*THE TASK*
Go through the entries below and copy each line containing the word "pose".

——————

(* ===== verification/DeviceTheorems.v ===== *)
(** * What the session limiter guarantees

    Properties of [dotmac_device_cli/core/limiter.py]: a lease is an exclusive
    lock of a slot, a device never has more sessions than slots, a refused caller
    holds nothing, and every call ends. *)

From S2P Require Import Prelude PyData DeviceLimiter DeviceLocks DeviceAcquire DeviceExample.
From stdpp Require Import base gmap strings list sorting.
From Stdlib Require Import ZArith NArith SpecFloat Lia.

(** ** Settings *)

(** The digest is eight bytes. *)
Class Blake2bLaws `{Blake2b} : Prop :=
  blake2b_bytes text : length (blake2b_8 text) = 8%nat ∧ Forall (λ b, 0 ≤ b < 256)%Z (blake2b_8 text).

Lemma bytes_value digest : ∀ acc, Forall (λ b, 0 ≤ b < 256)%Z digest → (0 ≤ acc)%Z →
  (acc * 256 ^ Z.of_nat (length digest) ≤ fold_left (λ acc byte, 256 * acc + byte) digest acc
    < (acc + 1) * 256 ^ Z.of_nat (length digest))%Z.
Proof.
  induction digest as [|b digest IH]; intros acc Hf Hacc; cbn [fold_left length]; [rewrite Z.pow_0_r; lia|].
  apply Forall_cons in Hf as [Hb Hf]. destruct (IH (256 * acc + b)%Z Hf ltac:(lia)) as [H1 H2].
  rewrite Nat2Z.inj_succ, Z.pow_succ_r by lia. pose proof (Z.pow_pos_nonneg 256 (Z.of_nat (length digest))). nia.
Qed.

Lemma int_from_bytes_range digest : length digest = 8%nat → Forall (λ b, 0 ≤ b < 256)%Z digest →
  (- 2 ^ 63 ≤ int_from_bytes digest < 2 ^ 63)%Z.
Proof.
  destruct digest as [|b rest]; [done|]. intros Hl Hf. pose proof Hf as [Hb Hr]%Forall_cons.
  unfold int_from_bytes. rewrite Hl. cbn [fold_left]. injection Hl as Hl.
  destruct (bytes_value rest (256 * 0 + b)%Z Hr ltac:(lia)) as [H1 H2]. rewrite Hl in H1, H2.
  change (256 ^ Z.of_nat 8)%Z with (2 ^ 64)%Z. change (256 ^ Z.of_nat 7)%Z with (2 ^ 56)%Z in *.
  destruct (Z.leb_spec 128 b); lia.
Qed.

Lemma elem_of_range n i : i ∈ range n ↔ (0 ≤ i < n)%Z.
Proof. unfold range. rewrite elem_of_seqZ. lia. Qed.

Lemma range_length n : length (range n) = Z.to_nat n.
Proof. apply length_seqZ. Qed.

Lemma slot_order_length priority limit reserved : length (slot_order priority limit reserved) =
  Z.to_nat (if bool_decide (priority = BACKGROUND) then Z.max 1 (limit - reserved) else limit).
Proof. destruct priority; cbn; rewrite ?length_reverse; apply range_length. Qed.
(* ===== verification/FinanceTheorems.v ===== *)
(** * What the fixed-asset calculations guarantee

    For amounts that count minor units, [dotmac_finance/calculation.py] computes
    the charges of a reference schedule on integers, never charges below the
    residual value and ends at it; and an impairment or a revaluation moves as
    much between the carrying amount, the reserve and the balances as it says. *)

From S2P Require Import Prelude PyData PyDecimal DecimalFacts DecimalError DecimalText DecimalCounts FinanceCalculation.
From stdpp Require Import base strings pretty list.
From Stdlib Require Import ZArith NArith QArith Lia.

Local Open Scope Z_scope.

(** An amount of so many units of the place [x]. *)
Definition LIMIT : Z := 10 ^ 20.
Definition amount_is (x : Z) (v : amount_argument) (k : Z) : Prop :=
  ∃ d, v = ADecimal d ∧ counts x d k ∧ 0 ≤ k < LIMIT.

(** ** A reference schedule *)

Definition multiplier_of (m : DepreciationMethod) : Z := match m with DOUBLE_DECLINING => 2 | _ => 1 end.

(** The charge of a month, of a carrying amount [k] and a residual value [r], in
    a useful life of [u] months: the last of the remaining months takes all. *)
Definition month_charge (m : DepreciationMethod) (r u k : Z) (last : bool) : Z :=
  if last then Z.max 0 (k - r) else Z.min (Z.max 0 (k - r)) (half_up_div (k * multiplier_of m) u).

(** The carrying amount after [p] months, of [n] that remain. *)
Fixpoint after_months (m : DepreciationMethod) (r u : Z) (n p : nat) (k : Z) : Z :=
  match p with
  | O => k
  | S p => after_months m r u (pred n) p (k - month_charge m r u k (n =? 1)%nat)
  end.

(** The charge of [p] months of [n] that remain. *)
Definition reference_charge (m : DepreciationMethod) (r u n p k : Z) : Z :=
  match m with
  | STRAIGHT_LINE => half_up_div (Z.max 0 (k - r) * p) n
  | _ => k - after_months m r u (Z.to_nat n) (Z.to_nat p) k
  end.

Lemma month_charge_bounds m r u k last : 0 ≤ r → 0 ≤ k → 0 < u → 0 ≤ month_charge m r u k last ≤ Z.max 0 (k - r).
Proof.
  intros Hr Hk Hu. unfold month_charge. destruct last; [lia|].
  pose proof (half_up_div_nonneg (k * multiplier_of m) u ltac:(destruct m; cbn; lia) Hu). lia.
Qed.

——————

*EXERCISE SOLUTION*
  rewrite Nat2Z.inj_succ, Z.pow_succ_r by lia. pose proof (Z.pow_pos_nonneg 256 (Z.of_nat (length digest))). nia.
  destruct digest as [|b rest]; [done|]. intros Hl Hf. pose proof Hf as [Hb Hr]%Forall_cons.
  pose proof (half_up_div_nonneg (k * multiplier_of m) u ltac:(destruct m; cbn; lia) Hu). lia.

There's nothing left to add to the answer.